■ WHAT IS NEEDED ■
Quote every line from the top of the listing down to and including the line that contains "n_modified : Z;".

■ AVAILABLE DATA ■
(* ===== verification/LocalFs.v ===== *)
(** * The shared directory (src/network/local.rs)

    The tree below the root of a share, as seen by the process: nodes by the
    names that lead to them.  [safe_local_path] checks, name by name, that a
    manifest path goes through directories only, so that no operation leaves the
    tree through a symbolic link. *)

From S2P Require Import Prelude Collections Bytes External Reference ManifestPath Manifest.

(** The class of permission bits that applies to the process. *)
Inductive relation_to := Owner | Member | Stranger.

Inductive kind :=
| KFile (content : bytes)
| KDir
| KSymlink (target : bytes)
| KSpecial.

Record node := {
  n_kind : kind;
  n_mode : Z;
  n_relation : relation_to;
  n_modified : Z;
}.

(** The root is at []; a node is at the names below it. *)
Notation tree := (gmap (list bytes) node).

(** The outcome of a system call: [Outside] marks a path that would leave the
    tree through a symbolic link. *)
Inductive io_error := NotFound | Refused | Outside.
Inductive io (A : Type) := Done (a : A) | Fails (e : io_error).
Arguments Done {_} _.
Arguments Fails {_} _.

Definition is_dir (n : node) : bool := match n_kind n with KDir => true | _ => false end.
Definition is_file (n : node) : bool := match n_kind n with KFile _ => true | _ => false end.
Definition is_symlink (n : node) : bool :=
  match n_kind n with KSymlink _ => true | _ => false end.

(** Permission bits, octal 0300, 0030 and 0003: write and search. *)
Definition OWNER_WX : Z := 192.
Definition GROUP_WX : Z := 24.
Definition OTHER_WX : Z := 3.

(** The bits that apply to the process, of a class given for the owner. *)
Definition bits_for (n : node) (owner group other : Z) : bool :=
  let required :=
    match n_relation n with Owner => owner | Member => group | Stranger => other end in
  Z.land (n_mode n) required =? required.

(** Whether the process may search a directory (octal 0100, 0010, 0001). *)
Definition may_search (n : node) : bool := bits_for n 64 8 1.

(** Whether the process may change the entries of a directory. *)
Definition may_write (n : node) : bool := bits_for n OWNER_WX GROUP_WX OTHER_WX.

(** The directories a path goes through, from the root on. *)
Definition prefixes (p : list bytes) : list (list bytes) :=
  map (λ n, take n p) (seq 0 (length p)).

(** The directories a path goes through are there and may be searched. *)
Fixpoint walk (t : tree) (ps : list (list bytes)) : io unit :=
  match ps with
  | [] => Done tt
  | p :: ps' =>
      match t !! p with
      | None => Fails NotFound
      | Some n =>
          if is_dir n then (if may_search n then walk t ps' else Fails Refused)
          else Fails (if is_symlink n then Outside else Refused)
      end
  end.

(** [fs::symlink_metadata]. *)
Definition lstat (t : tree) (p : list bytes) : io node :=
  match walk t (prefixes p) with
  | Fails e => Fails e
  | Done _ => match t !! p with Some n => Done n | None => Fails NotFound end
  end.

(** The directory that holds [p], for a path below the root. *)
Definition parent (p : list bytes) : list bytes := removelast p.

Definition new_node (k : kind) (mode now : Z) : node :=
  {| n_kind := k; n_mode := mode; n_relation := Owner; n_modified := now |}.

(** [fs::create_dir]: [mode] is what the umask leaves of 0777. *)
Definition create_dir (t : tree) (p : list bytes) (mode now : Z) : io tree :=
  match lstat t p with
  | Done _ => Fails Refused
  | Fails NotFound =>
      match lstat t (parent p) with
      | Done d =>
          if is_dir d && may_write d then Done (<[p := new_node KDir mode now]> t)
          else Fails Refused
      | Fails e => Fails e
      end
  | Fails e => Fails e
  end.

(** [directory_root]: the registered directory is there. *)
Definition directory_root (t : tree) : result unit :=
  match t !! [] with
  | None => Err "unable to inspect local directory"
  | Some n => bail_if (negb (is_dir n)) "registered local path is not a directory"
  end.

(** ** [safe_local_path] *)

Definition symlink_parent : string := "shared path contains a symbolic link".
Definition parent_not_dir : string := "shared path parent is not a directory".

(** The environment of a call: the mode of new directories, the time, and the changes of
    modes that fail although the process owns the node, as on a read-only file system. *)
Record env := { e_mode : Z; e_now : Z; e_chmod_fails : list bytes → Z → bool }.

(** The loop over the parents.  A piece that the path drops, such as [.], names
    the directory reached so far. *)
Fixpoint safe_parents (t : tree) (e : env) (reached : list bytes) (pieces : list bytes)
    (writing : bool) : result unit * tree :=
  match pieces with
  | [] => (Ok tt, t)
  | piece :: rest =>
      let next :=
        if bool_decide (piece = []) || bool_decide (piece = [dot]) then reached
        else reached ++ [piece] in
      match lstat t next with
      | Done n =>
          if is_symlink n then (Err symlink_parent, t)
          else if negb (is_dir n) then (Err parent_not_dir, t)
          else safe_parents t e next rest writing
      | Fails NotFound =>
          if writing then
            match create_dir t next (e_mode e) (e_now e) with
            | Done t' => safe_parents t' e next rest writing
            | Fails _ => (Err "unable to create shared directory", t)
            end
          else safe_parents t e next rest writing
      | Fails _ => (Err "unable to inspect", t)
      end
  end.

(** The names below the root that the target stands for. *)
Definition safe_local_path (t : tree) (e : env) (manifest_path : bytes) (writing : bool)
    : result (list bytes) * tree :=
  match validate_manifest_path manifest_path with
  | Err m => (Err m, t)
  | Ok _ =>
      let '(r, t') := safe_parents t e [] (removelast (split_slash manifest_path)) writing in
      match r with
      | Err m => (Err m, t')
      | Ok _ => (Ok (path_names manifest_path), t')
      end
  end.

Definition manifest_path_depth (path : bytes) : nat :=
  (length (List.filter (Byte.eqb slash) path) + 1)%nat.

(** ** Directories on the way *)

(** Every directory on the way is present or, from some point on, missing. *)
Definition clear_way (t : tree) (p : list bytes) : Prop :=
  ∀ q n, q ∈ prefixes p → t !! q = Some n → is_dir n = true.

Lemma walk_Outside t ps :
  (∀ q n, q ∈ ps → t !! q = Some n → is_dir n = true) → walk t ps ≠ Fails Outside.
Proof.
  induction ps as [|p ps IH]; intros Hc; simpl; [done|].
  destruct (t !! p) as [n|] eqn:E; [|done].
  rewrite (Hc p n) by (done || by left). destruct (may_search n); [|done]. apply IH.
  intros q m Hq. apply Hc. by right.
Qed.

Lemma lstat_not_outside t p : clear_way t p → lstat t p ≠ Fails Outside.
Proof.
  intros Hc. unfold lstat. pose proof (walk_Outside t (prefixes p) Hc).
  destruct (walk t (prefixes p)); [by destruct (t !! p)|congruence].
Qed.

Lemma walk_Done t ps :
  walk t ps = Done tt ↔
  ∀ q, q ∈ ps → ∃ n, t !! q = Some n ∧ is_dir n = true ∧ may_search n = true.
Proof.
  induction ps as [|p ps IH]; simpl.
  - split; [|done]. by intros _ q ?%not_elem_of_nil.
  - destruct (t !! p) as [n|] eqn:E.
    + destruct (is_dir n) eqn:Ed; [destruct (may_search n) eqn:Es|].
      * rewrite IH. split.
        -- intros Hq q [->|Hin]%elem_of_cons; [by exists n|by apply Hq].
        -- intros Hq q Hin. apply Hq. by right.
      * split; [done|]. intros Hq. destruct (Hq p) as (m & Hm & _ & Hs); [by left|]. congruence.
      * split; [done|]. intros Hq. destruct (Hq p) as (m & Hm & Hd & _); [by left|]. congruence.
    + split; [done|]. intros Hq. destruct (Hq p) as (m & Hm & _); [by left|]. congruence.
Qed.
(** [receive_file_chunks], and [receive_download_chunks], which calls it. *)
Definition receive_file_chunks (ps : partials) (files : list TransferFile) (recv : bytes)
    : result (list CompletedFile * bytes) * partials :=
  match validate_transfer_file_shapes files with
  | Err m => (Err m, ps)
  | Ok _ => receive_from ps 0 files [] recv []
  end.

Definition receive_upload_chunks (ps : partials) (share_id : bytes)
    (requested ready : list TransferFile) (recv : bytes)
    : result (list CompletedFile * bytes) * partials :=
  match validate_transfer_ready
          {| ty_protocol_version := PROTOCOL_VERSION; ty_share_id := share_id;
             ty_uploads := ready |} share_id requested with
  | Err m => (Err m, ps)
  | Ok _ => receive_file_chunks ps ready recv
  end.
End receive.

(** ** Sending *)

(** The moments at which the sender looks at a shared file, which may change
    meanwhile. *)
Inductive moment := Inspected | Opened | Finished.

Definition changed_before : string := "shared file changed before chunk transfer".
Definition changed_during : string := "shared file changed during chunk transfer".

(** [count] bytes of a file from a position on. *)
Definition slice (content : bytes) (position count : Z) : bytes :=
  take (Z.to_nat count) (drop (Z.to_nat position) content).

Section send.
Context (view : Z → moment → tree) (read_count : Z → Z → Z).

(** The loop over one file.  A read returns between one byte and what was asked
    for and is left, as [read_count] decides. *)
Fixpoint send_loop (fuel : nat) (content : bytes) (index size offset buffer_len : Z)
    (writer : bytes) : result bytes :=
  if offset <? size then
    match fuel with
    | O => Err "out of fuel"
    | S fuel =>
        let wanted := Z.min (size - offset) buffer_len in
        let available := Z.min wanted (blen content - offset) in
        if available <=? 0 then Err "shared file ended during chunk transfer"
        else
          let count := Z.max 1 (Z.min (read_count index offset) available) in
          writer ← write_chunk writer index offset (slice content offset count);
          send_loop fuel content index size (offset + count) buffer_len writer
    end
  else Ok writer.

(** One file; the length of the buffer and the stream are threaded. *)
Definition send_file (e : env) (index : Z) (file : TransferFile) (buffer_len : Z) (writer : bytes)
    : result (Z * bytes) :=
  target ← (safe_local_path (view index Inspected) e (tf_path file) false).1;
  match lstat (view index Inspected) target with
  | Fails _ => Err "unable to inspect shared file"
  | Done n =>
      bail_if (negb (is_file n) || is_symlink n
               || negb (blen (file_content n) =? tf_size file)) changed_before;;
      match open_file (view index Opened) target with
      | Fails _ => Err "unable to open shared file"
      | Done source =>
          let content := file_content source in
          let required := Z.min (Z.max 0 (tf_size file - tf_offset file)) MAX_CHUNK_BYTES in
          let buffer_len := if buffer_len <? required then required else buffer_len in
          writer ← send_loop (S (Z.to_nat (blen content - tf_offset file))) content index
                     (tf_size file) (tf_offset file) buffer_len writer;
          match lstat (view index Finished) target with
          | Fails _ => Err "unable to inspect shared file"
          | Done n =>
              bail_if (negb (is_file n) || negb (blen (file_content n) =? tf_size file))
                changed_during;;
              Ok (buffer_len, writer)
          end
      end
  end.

■ REPLY TO THE EXERCISE ■
(* ===== verification/LocalFs.v ===== *)
(** * The shared directory (src/network/local.rs)

    The tree below the root of a share, as seen by the process: nodes by the
    names that lead to them.  [safe_local_path] checks, name by name, that a
    manifest path goes through directories only, so that no operation leaves the
    tree through a symbolic link. *)

From S2P Require Import Prelude Collections Bytes External Reference ManifestPath Manifest.

(** The class of permission bits that applies to the process. *)
Inductive relation_to := Owner | Member | Stranger.

Inductive kind :=
| KFile (content : bytes)
| KDir
| KSymlink (target : bytes)
| KSpecial.

Record node := {
  n_kind : kind;
  n_mode : Z;
  n_relation : relation_to;
  n_modified : Z;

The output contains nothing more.